Book
In All Likelihood: Statistical Modelling and Inference Using Likelihood
by Yudi Pawitan
📖 Overview
In All Likelihood presents statistical modeling through the lens of likelihood methods, covering both theoretical foundations and practical applications. The text progresses from basic concepts to advanced topics in likelihood-based inference.
The book includes examples from medicine, genetics, and other fields to demonstrate real-world applications of likelihood methods. Technical material is balanced with intuitive explanations and geometric interpretations to build understanding.
Statistical computing receives attention throughout, with implementations shown in R and other software packages. Practice exercises and problems follow each chapter to reinforce concepts.
This work connects classical and modern approaches to statistical inference, emphasizing likelihood as a unifying framework for data analysis and modeling. The text serves as both an introduction for students and a reference for practitioners working in statistics and data science.
👀 Reviews
Readers describe this as a mathematically rigorous text that requires strong prerequisites in statistics and calculus. On statistics forums and academic reviews, students and researchers note it provides deep theoretical treatment of likelihood methods.
Likes:
- Clear explanations of complex concepts
- Thorough coverage of likelihood theory fundamentals
- Useful worked examples throughout
- Strong focus on practical applications
Dislikes:
- Dense mathematical notation makes it challenging for beginners
- Some topics like GLMs could be covered in more depth
- Limited coverage of computational methods
- Few exercises with solutions
Ratings:
Goodreads: 4.11/5 (9 ratings)
Amazon: 4.3/5 (6 ratings)
A graduate student on CrossValidated noted: "The book excels at building intuition but requires significant mathematical maturity." A researcher review on Amazon stated: "Not for introductory students, but excellent for those ready to dive deep into likelihood theory."
📚 Similar books
Statistical Inference by George Casella, Roger L. Berger
This text presents statistical theory through likelihood methods and covers similar theoretical ground while providing mathematical rigor and detailed derivations.
Theory of Point Estimation by Erich L. Lehmann, George Casella The book delves into estimation theory with emphasis on likelihood methods and presents theoretical foundations that complement Pawitan's practical approach.
Statistical Models: Theory and Practice by David Freedman This work bridges theoretical concepts with real-world applications using likelihood-based methods and statistical modeling techniques.
Theoretical Statistics by D.R. Cox, D.V. Hinkley The text explores likelihood theory and statistical inference from first principles while maintaining mathematical precision and depth.
All of Statistics: A Concise Course in Statistical Inference by Larry Wasserman This book provides a comprehensive treatment of modern statistical inference with focus on likelihood methods and probabilistic foundations.
Theory of Point Estimation by Erich L. Lehmann, George Casella The book delves into estimation theory with emphasis on likelihood methods and presents theoretical foundations that complement Pawitan's practical approach.

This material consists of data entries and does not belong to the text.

Lemma applyBrush_paints_square_witness :
  let st := initializeGrid newGameScene in
  let r := applyBrush (GridPoint.mk 0 0) 1 ToolRoad 2 3 2 st in
  grid_dims (grid st) /\
  valueAt (fst r) (GridPoint.mk 1 1) = Some 1 /\
  snd r = Qmin 3 (2 * (1 # 2)).
Proof.
  intros st r.
  assert (Hd : grid_dims (grid st)) by apply dims_repeat.
  split; [exact Hd |].
  destruct (applyBrush_paints_square (GridPoint.mk 0 0) 1 ToolRoad 2 3 2 st
              Hd (or_introl eq_refl)) as (Ha & _ & Hc & _).
  assert (Hb : brushed (GridPoint.mk 0 0) 2 (GridPoint.mk 1 1))
    by (unfold brushed; simpl; split; [reflexivity | lia]).
  split; [exact (Ha _ Hb) |].
  apply Hc. exists (GridPoint.mk 1 1). split; [exact Hb |].
  vm_compute. discriminate.
Defined.
End BrushFacts.

(* ================================================================= *)
(** ** Choosing a destination *)

Module DestinationLemmas.

Lemma isRoad_grid s s' x y :
  grid s' = grid s -> isRoad s' x y = isRoad s x y.
Proof. intros E. unfold isRoad. now rewrite E. Qed.

Lemma ringStep_grid s s' pos bx by_ radius dy dx acc :
  grid s' = grid s ->
  ringStep s' pos bx by_ radius dy dx acc
  = ringStep s pos bx by_ radius dy dx acc.
Proof.
  intros E. unfold ringStep. now rewrite (isRoad_grid s s' _ _ E).
Qed.

Lemma scanRing_grid s s' pos bx by_ radius :
  grid s' = grid s ->
  scanRing s' pos bx by_ radius = scanRing s pos bx by_ radius.
Proof.
  intros E. unfold scanRing. apply SpatialFacts.fold_same. intros acc dy.
  apply SpatialFacts.fold_same. intros acc' dx. now apply ringStep_grid.
Qed.

Lemma searchRings_grid s s' pos bx by_ radii :
  grid s' = grid s ->
  searchRings s' pos bx by_ radii = searchRings s pos bx by_ radii.
Proof.
  intros E. induction radii as [| r rest IH]; simpl; [reflexivity |].
  now rewrite (scanRing_grid s s' pos bx by_ r E), IH.
Qed.

Lemma nearest_grid s s' pos radius :
  grid s' = grid s ->
  findNearestRoadCell pos radius s' = findNearestRoadCell pos radius s.
Proof.
  intros E. unfold findNearestRoadCell. cbv zeta.
  destruct (if negb (isInside _ _) then _ else _) as [bx by_].
  now rewrite (isRoad_grid s s' _ _ E), (searchRings_grid s s' _ _ _ _ E).
Qed.

Lemma ensure_grid s s' c :
  grid s' = grid s -> ensureRoadCell c s' = ensureRoadCell c s.
Proof.
  intros E. unfold ensureRoadCell.
  now rewrite (isRoad_grid s s' _ _ E), (nearest_grid s s' _ _ E).
Qed.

Statistical Models: Theory and Practice by David Freedman This work bridges theoretical concepts with real-world applications using likelihood-based methods and statistical modeling techniques.
Theoretical Statistics by D.R. Cox, D.V. Hinkley The text explores likelihood theory and statistical inference from first principles while maintaining mathematical precision and depth.

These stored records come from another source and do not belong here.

(** The outputs of the symmetric [quant]. *)
Lemma quant_char :
  exists (amax max recip : float) (main_blob' : list Z),
    let scale := max / - (8) in
    quant block_size main_blob src k_idx K N = Done (scale, main_blob') /\
    fabsf max == amax /\
    (forall i, (0 <= i < klen)%Z -> fabsf (src (N * i)%Z) <= amax) /\
    reciprocal scale = Done recip /\
    length main_blob' = length main_blob /\
    (forall p : nat, ((klen + 1) / 2 <= Z.of_nat p)%Z ->
                     main_blob' !! p = main_blob !! p) /\
    (forall i, (0 <= i < 2 * ((klen + 1) / 2))%Z ->
       unpack main_blob' i
       = clamp_u4 ((if (i <? klen)%Z then src (N * i)%Z * recip else 0)
                   + (17 # 2))).
Proof.
  unfold quant. rewrite klen_eq, klen_size_t.
  pose proof (amax_fold (for_range 0 klen 1) 0 0 ltac:(reflexivity)) as Hfold.
  destruct (fold_left _ (for_range 0 klen 1) _) as [amax max].
  destruct Hfold as (Hamax & _ & Hrows).
  set (scale := max / - (8)).
  destruct (reciprocal_spec scale) as (recip & Erecip & Hr0 & Hr1).
  rewrite Erecip. simpl bind.
  set (vi := fun i : Z =>
               clamp_u4 ((if (i <? klen)%Z then src (N * i)%Z * recip else 0)
                         + (17 # 2))).
  match goal with
  | |- context [for_each _ ?body main_blob] =>
      destruct (pack_loop_spec
                  (fun kk => pack (clamp_u4 (src (N * kk)%Z * recip + (17 # 2)))
                                  (vi (kk + 1)%Z))
                  body klen main_blob) as (blob' & -> & Hlen & Hblob);
      [intros kk b; reflexivity | zlia |]
  end.
  simpl bind.
  exists amax, max, recip, blob'. cbv zeta.
  split; [reflexivity |]. split; [exact Hamax |].
  split; [intros i Hi; apply Hrows, elem_of_for_range_1; lia |].
  split; [exact Erecip |]. split; [exact Hlen |].
  split.
  { intros p Hp. rewrite Hblob. destruct (Z.ltb_spec (Z.of_nat p) ((klen + 1) / 2));
      [lia | reflexivity]. }
  apply (unpack_pack_loop vi klen main_blob).
  - intros i. apply clamp_u4_spec.
  - intros p. rewrite Hblob.
    destruct (Z.ltb_spec (Z.of_nat p) ((klen + 1) / 2)) as [Hp | Hp]; [| reflexivity].
    do 2 f_equal. unfold vi.
    destruct (Z.ltb_spec (2 * Z.of_nat p) klen); [reflexivity | zlia].
Qed.
End QuantFacts.

Section QuantArith.
Local Open Scope Q_scope.
Context `{Platform}.

Lemma fless_comp x x' y y' : x == x' -> y == y' -> fless x y = fless x' y'.
Proof.
  intros Hx Hy.
  destruct (fless_reflect x y), (fless_reflect x' y'); try reflexivity; exfalso; lra.
Qed.

Lemma round_half_away_comp x y : x == y -> round_half_away x = round_half_away y.
Proof.
  intros Hxy. unfold round_half_away.
  rewrite (fless_comp x y 0 0 Hxy ltac:(reflexivity)).
  destruct (fless y 0); [apply Qceiling_comp | apply Qfloor_comp]; lra.
Qed.




(** The zero-point of the asymmetric [quant]: clamped below and above,
    rounded in between. *)
Lemma zero_point_range (zero_point_fp : float) :
  let zp := if fless zero_point_fp 0 then 0%Z
            else if fless 15 zero_point_fp then 15%Z
            else to_uint8 (roundf zero_point_fp) in
  (0 <= zp <= 15)%Z /\
  (0 <= zero_point_fp <= 15 -> zp = round_half_away zero_point_fp).
Proof.
  pose proof (round_half_away_near zero_point_fp) as [Hr1 Hr2].
  cbv zeta.
  destruct (fless_reflect zero_point_fp 0) as [Hlo | Hlo]; [split; [lia | intros; exfalso; lra] |].
  destruct (fless_reflect 15 zero_point_fp) as [Hhi | Hhi]; [split; [lia | intros; exfalso; lra] |].
  assert (0 <= round_half_away zero_point_fp)%Z
    by (apply (Z_lt_from_Q _ _ (zero_point_fp - (1 # 2))); qlra).
  assert (round_half_away zero_point_fp <= 15)%Z
    by (apply (Z_lt_from_Q _ _ zero_point_fp); qlra).
  unfold roundf. rewrite to_uint8_Z by lia. split; [lia | reflexivity].
Qed.




End QuantArith.

Section QuantClaims.
Local Open Scope Q_scope.
Context `{Platform}.

Lemma valid_block_int32 block_size main_blob k_idx K :
  valid_block block_size main_blob k_idx K -> (block_size <= INT32_MAX)%Z.
Proof. unfold valid_block. lia. Qed.

Lemma reciprocal_zero (scale : float) : scale == 0 -> reciprocal scale = Done 0.
Proof.
  intros Hs. unfold reciprocal.
  destruct (Qeq_bool_reflect scale 0); [reflexivity | contradiction].
Qed.




End QuantClaims.

Section RoundTrip.
Local Open Scope Q_scope.
Context `{Platform}.

Lemma fabsf_Qabs (x : Q) : fabsf x == Qabs x.
Proof.
  destruct (fabsf_spec x) as [[Hx ->] | [Hx ->]].
  - rewrite Qabs_neg by lra. reflexivity.
  - rewrite Qabs_pos by lra. reflexivity.
Qed.


End RoundTrip.

(** ** Concrete blocks *)

(** The two scenarios of the specification, in exact arithmetic: the
    block 0, 0.5, 1, -1, 0, ... in asymmetric mode has the scale 2/15,
    and the block -1, 1, 0, ... in symmetric mode has the scale 1/8 and
    maps 0 to 8. *)
Example quant_scenarios :
  quant_zp (H := x86_64) 8 [0; 0; 0; 0]
    (src_of_list [0; 1 # 2; 1; - (1); 0; 0; 0; 0]%Q) 0 8 1
  = Done ((2 # 15)%Q, 8, [200; 31; 136; 136]) /\
  quant (H := x86_64) 8 [0; 0; 0; 0]
    (src_of_list [- (1); 1; 0; 0; 0; 0; 0; 0]%Q) 0 8 1
  = Done ((1 # 8)%Q, [240; 136; 136; 136]) /\
  unpack [240; 136; 136; 136] 2 = 8.
Proof. repeat split; vm_compute; reflexivity. Qed.






(** ** qnn_utils.cc: quantization parameters, [Quantize] and
       [Dequantize] together *)

Section QuantParamsFacts.
Local Open Scope Q_scope.
Context `{Platform}.


(** The range [CheckMinMax] returns. *)
Lemma CheckMinMax_bounds (rmin rmax : float) :
  fst (CheckMinMax rmin rmax) <= 0 /\ 0 <= snd (CheckMinMax rmin rmax) /\
  fst (CheckMinMax rmin rmax) + (1 # 10000) <= snd (CheckMinMax rmin rmax).
Proof.
  unfold CheckMinMax. simpl.
  destruct (std_max_spec rmax (rmin + (1 # 10000))) as [[? ->] | [? ->]];
    destruct (std_min_spec rmin 0) as [[? ->] | [? ->]].
  all: match goal with
       | |- context [std_max ?a 0] =>
           destruct (std_max_spec a 0) as [[? ->] | [? ->]]
       end.
  all: repeat split; lra.
Qed.

(** A range that includes 0 and spans 0.0001 is a fixed point. *)
Lemma CheckMinMax_stable (rmin rmax : float) :
  rmin <= 0 -> 0 <= rmax -> rmin + (1 # 10000) <= rmax ->
  CheckMinMax rmin rmax = (rmin, rmax).
Proof.
  intros H1 H2 H3. unfold CheckMinMax, std_max, std_min.
  destruct (fless_reflect rmax (rmin + (1 # 10000))); [lra |].
  destruct (fless_reflect 0 rmin); [lra |].
  destruct (fless_reflect rmax 0); [lra |]. reflexivity.
Qed.



Lemma GetQuantParams_supported (rmin rmax : float) (dt : Qnn_DataType_t)
    (symmetric : bool) (scale : float) (zero_point : Z) :
  GetQuantParams rmin rmax dt symmetric = OK (scale, zero_point) ->
  exists qmin qmax : float, GetQminQmax to_float dt = OK (qmin, qmax).
Proof.
  unfold GetQuantParams. destruct (CheckMinMax rmin rmax) as [a b].
  destruct symmetric;
    (destruct (GetQminQmax to_float dt) as [[qmin qmax] | msg];
     [eauto | simpl; discriminate]).
Qed.


Lemma round_half_even_comp x y : x == y -> round_half_even x = round_half_even y.
Proof.
  intros Hxy. unfold round_half_even.
  rewrite (Qfloor_comp x y Hxy).
  rewrite (fless_comp (x - inject_Z (Qfloor y)) (y - inject_Z (Qfloor y))
             (1 # 2) (1 # 2)) by lra.
  rewrite (fless_comp (1 # 2) (1 # 2) (x - inject_Z (Qfloor y))
             (y - inject_Z (Qfloor y))) by lra.
  reflexivity.
Qed.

All of Statistics: A Concise Course in Statistical Inference by Larry Wasserman This book provides a comprehensive treatment of modern statistical inference with focus on likelihood methods and probabilistic foundations.
🤔 Interesting facts
🔹 The author, Yudi Pawitan, is a Professor of Biostatistics at the Karolinska Institutet in Stockholm, Sweden, where he has made significant contributions to cancer research through statistical methods.
📊 The book uniquely bridges the gap between basic statistical theory and advanced research applications, making it valuable for both students and practicing statisticians.
🎓 Likelihood methods, the book's central focus, were pioneered by R.A. Fisher in the 1920s and represent one of the most important developments in 20th-century statistics.
💡 The text includes numerous real-world examples from genetics and medical research, reflecting the author's extensive experience in biostatistics and epidemiology.
📚 Unlike many statistics texts that focus on either theory or application, this book maintains mathematical rigor while emphasizing practical implementation, featuring extensive use of R programming examples.